## Work to complete
Copy the entries exactly, through the "(** The template" line.

## Data extracts
---------------
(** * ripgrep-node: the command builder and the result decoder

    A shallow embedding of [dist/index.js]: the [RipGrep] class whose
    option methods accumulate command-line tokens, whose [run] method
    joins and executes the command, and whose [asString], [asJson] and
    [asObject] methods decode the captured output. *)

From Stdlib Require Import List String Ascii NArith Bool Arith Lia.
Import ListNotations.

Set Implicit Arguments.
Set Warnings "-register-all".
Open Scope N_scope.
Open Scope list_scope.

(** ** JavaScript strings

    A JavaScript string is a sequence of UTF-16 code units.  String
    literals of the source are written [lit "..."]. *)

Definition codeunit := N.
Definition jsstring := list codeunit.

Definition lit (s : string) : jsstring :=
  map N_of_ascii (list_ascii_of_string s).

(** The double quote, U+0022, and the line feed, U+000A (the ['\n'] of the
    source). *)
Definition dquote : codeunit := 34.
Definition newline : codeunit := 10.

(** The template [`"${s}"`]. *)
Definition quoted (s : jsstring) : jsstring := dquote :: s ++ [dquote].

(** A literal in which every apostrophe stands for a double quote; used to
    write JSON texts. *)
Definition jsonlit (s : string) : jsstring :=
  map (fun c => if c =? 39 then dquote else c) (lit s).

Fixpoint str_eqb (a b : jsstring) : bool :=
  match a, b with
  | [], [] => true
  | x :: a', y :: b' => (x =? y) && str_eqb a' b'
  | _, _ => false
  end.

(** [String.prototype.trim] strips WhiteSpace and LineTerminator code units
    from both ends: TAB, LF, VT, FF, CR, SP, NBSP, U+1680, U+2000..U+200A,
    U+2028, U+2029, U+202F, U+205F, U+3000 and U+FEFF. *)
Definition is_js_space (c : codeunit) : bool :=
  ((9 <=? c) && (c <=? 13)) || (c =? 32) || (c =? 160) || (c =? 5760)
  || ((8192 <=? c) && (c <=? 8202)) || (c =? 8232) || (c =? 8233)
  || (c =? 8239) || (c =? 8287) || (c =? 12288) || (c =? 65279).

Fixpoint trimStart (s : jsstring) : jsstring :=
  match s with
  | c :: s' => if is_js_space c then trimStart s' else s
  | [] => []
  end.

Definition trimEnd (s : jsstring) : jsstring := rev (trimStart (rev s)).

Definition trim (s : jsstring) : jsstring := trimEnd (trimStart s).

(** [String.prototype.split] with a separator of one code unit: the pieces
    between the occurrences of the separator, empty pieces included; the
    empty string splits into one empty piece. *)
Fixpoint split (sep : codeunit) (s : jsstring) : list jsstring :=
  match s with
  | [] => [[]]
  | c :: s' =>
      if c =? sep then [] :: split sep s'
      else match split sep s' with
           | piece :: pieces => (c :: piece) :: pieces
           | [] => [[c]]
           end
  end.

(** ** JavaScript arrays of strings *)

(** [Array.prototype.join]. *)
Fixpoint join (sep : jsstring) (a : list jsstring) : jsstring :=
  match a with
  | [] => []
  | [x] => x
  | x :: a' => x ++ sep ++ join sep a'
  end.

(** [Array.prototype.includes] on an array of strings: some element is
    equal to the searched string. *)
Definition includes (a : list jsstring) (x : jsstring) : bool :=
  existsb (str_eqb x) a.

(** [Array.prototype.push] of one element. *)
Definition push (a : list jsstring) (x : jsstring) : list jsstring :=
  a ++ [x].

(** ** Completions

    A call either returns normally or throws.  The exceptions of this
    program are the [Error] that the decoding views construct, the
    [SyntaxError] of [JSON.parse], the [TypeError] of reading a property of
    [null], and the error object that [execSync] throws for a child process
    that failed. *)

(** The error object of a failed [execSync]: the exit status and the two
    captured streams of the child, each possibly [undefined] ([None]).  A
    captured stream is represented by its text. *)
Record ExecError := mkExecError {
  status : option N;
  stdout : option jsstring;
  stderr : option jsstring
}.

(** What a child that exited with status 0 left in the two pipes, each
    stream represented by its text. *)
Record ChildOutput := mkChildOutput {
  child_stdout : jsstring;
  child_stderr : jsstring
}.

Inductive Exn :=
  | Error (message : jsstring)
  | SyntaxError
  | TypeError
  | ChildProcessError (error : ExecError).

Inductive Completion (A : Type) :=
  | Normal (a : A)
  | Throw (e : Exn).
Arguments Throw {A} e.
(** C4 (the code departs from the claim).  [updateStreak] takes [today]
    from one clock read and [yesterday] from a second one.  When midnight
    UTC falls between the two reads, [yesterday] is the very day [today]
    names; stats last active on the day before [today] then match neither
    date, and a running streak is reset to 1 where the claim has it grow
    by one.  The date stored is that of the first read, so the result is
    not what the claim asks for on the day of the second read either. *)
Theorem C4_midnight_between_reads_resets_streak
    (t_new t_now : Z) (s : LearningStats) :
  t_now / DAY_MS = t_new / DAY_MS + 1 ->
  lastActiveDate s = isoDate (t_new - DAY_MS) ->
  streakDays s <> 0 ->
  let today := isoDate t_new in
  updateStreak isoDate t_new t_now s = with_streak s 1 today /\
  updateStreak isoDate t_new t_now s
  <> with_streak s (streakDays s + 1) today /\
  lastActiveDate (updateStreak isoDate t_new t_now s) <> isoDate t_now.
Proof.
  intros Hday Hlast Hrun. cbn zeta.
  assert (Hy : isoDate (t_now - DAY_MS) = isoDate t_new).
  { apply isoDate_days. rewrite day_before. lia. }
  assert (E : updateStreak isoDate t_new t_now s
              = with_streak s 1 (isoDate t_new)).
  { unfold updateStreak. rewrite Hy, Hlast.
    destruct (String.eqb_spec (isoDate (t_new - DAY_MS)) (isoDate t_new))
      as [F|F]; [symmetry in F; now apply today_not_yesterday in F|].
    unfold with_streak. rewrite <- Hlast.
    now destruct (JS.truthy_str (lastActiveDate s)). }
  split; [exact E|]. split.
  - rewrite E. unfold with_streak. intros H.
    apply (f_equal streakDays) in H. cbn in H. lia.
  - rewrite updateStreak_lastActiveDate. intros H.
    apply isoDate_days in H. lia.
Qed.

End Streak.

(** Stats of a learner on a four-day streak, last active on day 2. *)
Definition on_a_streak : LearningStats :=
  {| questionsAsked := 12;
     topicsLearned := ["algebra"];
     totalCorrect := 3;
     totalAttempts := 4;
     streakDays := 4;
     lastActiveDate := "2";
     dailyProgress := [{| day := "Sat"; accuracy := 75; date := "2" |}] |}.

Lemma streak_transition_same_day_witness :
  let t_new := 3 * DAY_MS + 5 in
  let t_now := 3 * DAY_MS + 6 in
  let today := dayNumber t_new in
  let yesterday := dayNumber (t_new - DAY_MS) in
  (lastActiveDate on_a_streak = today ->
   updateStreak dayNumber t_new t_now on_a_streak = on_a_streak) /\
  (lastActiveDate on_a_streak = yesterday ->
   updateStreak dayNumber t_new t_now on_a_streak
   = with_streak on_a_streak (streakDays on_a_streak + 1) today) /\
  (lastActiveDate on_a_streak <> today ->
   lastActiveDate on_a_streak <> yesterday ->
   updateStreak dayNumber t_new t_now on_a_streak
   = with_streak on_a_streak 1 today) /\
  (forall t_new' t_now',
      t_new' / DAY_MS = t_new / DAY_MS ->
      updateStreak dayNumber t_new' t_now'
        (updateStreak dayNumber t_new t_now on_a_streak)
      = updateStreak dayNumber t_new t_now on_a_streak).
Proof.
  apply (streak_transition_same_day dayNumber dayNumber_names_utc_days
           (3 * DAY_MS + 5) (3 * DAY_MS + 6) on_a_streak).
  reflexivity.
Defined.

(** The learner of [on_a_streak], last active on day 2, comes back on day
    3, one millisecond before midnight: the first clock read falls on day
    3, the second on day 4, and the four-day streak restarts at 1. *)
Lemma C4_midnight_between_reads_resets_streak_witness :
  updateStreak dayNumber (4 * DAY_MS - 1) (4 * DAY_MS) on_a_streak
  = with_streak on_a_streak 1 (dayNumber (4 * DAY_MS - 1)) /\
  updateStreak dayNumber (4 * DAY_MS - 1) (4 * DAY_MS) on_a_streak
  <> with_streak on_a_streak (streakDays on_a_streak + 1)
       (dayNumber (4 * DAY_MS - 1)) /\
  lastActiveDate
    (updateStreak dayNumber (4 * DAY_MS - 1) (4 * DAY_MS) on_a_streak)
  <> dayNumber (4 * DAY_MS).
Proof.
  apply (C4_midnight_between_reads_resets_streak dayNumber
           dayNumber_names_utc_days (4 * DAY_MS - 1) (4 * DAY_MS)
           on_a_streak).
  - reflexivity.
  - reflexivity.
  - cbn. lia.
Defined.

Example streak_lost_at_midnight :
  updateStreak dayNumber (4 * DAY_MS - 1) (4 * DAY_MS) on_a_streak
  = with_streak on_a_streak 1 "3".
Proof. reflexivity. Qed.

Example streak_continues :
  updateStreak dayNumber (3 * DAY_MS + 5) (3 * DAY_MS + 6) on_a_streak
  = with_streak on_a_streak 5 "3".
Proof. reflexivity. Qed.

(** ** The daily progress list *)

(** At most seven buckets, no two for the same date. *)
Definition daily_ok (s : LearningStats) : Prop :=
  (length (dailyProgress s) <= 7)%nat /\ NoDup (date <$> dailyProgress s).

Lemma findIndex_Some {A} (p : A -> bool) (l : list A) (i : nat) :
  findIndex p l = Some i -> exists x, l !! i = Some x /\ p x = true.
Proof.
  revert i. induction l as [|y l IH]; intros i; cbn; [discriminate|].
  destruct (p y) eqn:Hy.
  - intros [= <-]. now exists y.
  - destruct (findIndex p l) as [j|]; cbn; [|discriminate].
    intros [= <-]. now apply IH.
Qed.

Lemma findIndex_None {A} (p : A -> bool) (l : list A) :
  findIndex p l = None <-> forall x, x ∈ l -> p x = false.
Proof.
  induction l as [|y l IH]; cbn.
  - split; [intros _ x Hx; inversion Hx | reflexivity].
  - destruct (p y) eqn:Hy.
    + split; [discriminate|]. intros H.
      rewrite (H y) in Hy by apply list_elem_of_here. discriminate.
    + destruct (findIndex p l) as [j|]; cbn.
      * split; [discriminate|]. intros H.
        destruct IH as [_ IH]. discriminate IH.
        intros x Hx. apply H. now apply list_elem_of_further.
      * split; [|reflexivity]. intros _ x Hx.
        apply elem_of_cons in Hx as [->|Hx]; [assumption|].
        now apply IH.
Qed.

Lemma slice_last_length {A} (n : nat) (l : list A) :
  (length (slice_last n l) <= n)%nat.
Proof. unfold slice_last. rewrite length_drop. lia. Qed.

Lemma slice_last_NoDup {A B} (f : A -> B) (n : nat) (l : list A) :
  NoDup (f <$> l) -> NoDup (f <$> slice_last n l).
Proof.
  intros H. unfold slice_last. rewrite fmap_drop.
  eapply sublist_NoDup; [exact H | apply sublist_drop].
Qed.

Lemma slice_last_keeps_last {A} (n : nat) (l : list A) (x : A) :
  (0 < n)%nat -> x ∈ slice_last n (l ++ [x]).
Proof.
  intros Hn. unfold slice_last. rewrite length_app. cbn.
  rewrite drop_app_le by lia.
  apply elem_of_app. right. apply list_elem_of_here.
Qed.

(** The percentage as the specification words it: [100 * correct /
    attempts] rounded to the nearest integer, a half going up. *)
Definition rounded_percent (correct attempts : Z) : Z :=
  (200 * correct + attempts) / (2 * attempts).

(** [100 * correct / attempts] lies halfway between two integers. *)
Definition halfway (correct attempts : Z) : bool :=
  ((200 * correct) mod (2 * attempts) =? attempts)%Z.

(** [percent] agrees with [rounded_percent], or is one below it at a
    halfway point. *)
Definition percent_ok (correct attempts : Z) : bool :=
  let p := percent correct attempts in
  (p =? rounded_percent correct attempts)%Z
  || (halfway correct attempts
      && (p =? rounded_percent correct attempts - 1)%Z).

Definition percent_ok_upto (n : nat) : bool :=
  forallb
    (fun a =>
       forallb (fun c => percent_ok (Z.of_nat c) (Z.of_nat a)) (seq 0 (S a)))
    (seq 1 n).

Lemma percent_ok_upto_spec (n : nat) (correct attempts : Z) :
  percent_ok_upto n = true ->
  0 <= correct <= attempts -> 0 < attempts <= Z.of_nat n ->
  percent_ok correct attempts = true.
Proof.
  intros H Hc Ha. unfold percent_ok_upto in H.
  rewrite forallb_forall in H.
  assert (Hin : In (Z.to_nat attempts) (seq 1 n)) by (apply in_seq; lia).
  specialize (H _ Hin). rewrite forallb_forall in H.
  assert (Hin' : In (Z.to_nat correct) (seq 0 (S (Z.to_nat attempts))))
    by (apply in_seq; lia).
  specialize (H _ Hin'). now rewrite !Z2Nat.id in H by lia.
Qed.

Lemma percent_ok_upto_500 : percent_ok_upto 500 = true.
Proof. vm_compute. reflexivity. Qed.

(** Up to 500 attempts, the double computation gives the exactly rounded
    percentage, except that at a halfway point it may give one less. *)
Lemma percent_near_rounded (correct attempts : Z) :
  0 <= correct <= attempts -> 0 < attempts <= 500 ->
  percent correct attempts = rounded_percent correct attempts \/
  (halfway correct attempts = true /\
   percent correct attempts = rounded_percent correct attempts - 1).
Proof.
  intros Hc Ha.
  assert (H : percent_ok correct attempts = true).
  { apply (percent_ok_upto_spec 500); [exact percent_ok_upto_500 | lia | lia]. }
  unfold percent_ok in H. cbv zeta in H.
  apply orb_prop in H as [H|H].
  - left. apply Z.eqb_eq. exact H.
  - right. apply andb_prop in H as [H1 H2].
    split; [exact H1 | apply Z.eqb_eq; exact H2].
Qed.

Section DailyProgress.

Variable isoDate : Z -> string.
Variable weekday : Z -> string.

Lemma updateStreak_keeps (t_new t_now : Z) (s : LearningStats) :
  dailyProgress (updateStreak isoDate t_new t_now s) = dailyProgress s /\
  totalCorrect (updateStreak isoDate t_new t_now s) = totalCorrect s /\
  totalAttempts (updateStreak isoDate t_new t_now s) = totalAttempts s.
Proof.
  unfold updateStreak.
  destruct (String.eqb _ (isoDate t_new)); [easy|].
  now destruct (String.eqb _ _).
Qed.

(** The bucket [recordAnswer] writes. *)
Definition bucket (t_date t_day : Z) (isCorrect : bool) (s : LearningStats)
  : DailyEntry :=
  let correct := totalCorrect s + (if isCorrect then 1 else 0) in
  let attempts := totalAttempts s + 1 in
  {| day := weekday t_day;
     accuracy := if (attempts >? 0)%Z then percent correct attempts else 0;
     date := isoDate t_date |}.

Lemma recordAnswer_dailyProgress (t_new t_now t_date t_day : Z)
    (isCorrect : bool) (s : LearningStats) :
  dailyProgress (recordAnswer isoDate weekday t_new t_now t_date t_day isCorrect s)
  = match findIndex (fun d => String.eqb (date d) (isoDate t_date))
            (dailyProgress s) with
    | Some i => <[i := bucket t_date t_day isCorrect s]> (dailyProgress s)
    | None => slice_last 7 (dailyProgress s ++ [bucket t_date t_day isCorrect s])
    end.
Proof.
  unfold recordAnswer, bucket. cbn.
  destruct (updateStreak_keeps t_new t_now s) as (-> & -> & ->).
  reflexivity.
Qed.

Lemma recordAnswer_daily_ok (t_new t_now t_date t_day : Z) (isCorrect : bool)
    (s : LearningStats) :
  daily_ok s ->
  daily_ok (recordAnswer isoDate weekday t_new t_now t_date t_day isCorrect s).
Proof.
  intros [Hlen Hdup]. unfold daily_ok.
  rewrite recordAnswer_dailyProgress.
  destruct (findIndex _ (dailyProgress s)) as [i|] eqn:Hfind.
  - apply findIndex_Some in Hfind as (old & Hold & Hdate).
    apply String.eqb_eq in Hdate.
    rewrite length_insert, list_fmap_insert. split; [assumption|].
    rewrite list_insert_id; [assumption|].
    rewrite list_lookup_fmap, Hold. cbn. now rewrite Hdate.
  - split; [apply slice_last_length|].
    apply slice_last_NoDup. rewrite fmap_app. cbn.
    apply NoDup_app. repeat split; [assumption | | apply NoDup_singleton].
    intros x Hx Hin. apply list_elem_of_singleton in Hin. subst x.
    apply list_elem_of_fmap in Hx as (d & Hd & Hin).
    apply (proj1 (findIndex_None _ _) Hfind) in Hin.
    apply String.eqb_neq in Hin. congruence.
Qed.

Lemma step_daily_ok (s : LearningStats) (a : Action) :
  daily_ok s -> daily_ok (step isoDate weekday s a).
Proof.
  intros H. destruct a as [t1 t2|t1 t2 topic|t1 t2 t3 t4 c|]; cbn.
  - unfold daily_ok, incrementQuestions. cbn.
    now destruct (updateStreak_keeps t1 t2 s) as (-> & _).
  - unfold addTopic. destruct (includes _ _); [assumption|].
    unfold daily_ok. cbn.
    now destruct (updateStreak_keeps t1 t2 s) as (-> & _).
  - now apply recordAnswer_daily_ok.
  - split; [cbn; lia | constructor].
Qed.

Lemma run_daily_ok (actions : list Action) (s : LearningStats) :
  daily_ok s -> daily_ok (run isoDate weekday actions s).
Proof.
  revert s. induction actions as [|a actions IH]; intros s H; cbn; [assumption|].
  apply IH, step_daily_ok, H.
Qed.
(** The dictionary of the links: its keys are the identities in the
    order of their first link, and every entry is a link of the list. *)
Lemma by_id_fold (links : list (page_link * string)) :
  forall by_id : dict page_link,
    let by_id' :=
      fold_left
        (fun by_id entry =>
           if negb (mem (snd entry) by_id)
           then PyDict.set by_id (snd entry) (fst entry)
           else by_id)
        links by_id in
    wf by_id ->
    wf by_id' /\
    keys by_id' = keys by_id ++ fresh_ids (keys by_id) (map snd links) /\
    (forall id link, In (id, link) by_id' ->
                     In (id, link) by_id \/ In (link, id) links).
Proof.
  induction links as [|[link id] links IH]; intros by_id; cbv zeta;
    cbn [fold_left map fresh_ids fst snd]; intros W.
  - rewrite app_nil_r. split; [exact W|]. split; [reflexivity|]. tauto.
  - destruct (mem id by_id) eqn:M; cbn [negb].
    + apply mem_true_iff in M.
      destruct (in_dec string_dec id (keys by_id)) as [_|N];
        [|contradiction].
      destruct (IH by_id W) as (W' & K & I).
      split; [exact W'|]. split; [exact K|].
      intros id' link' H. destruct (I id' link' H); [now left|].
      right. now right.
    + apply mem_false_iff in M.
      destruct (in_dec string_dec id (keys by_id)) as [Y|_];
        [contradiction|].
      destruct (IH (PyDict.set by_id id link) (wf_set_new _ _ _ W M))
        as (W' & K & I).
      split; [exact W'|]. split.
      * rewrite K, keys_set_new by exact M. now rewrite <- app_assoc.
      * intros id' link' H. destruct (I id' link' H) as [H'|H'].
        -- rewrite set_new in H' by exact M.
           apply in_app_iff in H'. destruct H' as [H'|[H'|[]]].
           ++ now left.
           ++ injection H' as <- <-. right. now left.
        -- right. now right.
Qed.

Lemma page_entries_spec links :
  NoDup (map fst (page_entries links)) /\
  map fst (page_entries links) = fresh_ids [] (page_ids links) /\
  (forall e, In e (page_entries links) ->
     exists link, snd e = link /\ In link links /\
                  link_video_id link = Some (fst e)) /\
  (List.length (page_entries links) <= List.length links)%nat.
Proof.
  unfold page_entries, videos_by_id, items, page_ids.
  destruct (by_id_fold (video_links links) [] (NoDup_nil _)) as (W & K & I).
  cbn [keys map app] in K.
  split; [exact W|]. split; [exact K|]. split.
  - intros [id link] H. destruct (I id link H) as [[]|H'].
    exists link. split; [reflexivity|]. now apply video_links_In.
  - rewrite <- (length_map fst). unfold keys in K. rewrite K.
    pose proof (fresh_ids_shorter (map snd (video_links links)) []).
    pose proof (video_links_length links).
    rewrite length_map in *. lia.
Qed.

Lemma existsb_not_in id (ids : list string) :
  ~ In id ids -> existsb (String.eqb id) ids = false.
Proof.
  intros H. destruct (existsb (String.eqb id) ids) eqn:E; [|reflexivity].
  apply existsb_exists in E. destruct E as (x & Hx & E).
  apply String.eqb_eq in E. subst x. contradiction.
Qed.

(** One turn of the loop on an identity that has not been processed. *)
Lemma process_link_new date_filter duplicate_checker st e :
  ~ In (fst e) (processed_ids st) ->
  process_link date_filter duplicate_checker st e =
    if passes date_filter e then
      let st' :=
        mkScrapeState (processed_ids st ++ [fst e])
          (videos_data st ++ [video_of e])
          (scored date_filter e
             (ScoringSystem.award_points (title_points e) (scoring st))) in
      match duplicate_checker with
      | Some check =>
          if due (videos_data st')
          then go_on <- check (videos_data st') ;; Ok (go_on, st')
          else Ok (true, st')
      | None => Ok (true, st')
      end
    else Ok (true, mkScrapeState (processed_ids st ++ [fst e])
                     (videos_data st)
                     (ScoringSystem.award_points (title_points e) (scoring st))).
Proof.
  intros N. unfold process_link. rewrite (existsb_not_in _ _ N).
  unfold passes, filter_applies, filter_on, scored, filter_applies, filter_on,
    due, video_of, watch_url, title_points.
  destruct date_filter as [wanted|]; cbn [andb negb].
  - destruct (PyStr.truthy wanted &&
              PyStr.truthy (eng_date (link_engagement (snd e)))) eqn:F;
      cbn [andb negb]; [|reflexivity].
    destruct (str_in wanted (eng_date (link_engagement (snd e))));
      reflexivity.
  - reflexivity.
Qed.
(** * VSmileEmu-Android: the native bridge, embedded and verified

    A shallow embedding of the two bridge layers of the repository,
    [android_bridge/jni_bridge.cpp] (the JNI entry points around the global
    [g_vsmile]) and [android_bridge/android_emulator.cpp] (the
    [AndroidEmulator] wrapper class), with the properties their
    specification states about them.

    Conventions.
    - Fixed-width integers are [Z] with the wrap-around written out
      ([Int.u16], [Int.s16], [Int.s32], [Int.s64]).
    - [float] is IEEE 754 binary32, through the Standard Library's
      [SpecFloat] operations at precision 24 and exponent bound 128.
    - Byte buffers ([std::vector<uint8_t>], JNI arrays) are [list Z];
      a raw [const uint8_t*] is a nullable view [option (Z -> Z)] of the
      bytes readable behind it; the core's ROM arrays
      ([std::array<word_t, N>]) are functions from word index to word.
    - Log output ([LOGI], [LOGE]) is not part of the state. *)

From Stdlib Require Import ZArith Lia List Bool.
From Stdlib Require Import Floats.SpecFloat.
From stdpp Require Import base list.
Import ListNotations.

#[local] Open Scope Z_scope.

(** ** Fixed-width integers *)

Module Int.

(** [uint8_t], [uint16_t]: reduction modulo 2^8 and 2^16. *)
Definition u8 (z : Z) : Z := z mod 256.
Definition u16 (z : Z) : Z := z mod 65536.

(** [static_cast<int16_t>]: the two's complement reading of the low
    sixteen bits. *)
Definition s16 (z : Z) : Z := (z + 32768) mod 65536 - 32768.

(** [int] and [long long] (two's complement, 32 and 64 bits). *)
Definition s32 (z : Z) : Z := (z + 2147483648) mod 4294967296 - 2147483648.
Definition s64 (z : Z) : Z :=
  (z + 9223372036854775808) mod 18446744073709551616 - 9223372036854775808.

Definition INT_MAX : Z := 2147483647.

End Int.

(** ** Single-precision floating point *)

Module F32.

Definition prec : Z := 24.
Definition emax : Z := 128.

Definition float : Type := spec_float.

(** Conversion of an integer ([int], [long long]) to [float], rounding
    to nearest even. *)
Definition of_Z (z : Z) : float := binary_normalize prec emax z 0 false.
---------------
## Finished task
(** * ripgrep-node: the command builder and the result decoder

    A shallow embedding of [dist/index.js]: the [RipGrep] class whose
    option methods accumulate command-line tokens, whose [run] method
    joins and executes the command, and whose [asString], [asJson] and
    [asObject] methods decode the captured output. *)

From Stdlib Require Import List String Ascii NArith Bool Arith Lia.
Import ListNotations.

Set Implicit Arguments.
Set Warnings "-register-all".
Open Scope N_scope.
Open Scope list_scope.

(** ** JavaScript strings

    A JavaScript string is a sequence of UTF-16 code units.  String
    literals of the source are written [lit "..."]. *)

Definition codeunit := N.
Definition jsstring := list codeunit.

Definition lit (s : string) : jsstring :=
  map N_of_ascii (list_ascii_of_string s).

(** The double quote, U+0022, and the line feed, U+000A (the ['\n'] of the
    source). *)
Definition dquote : codeunit := 34.
Definition newline : codeunit := 10.

(** The template [`"${s}"`]. *)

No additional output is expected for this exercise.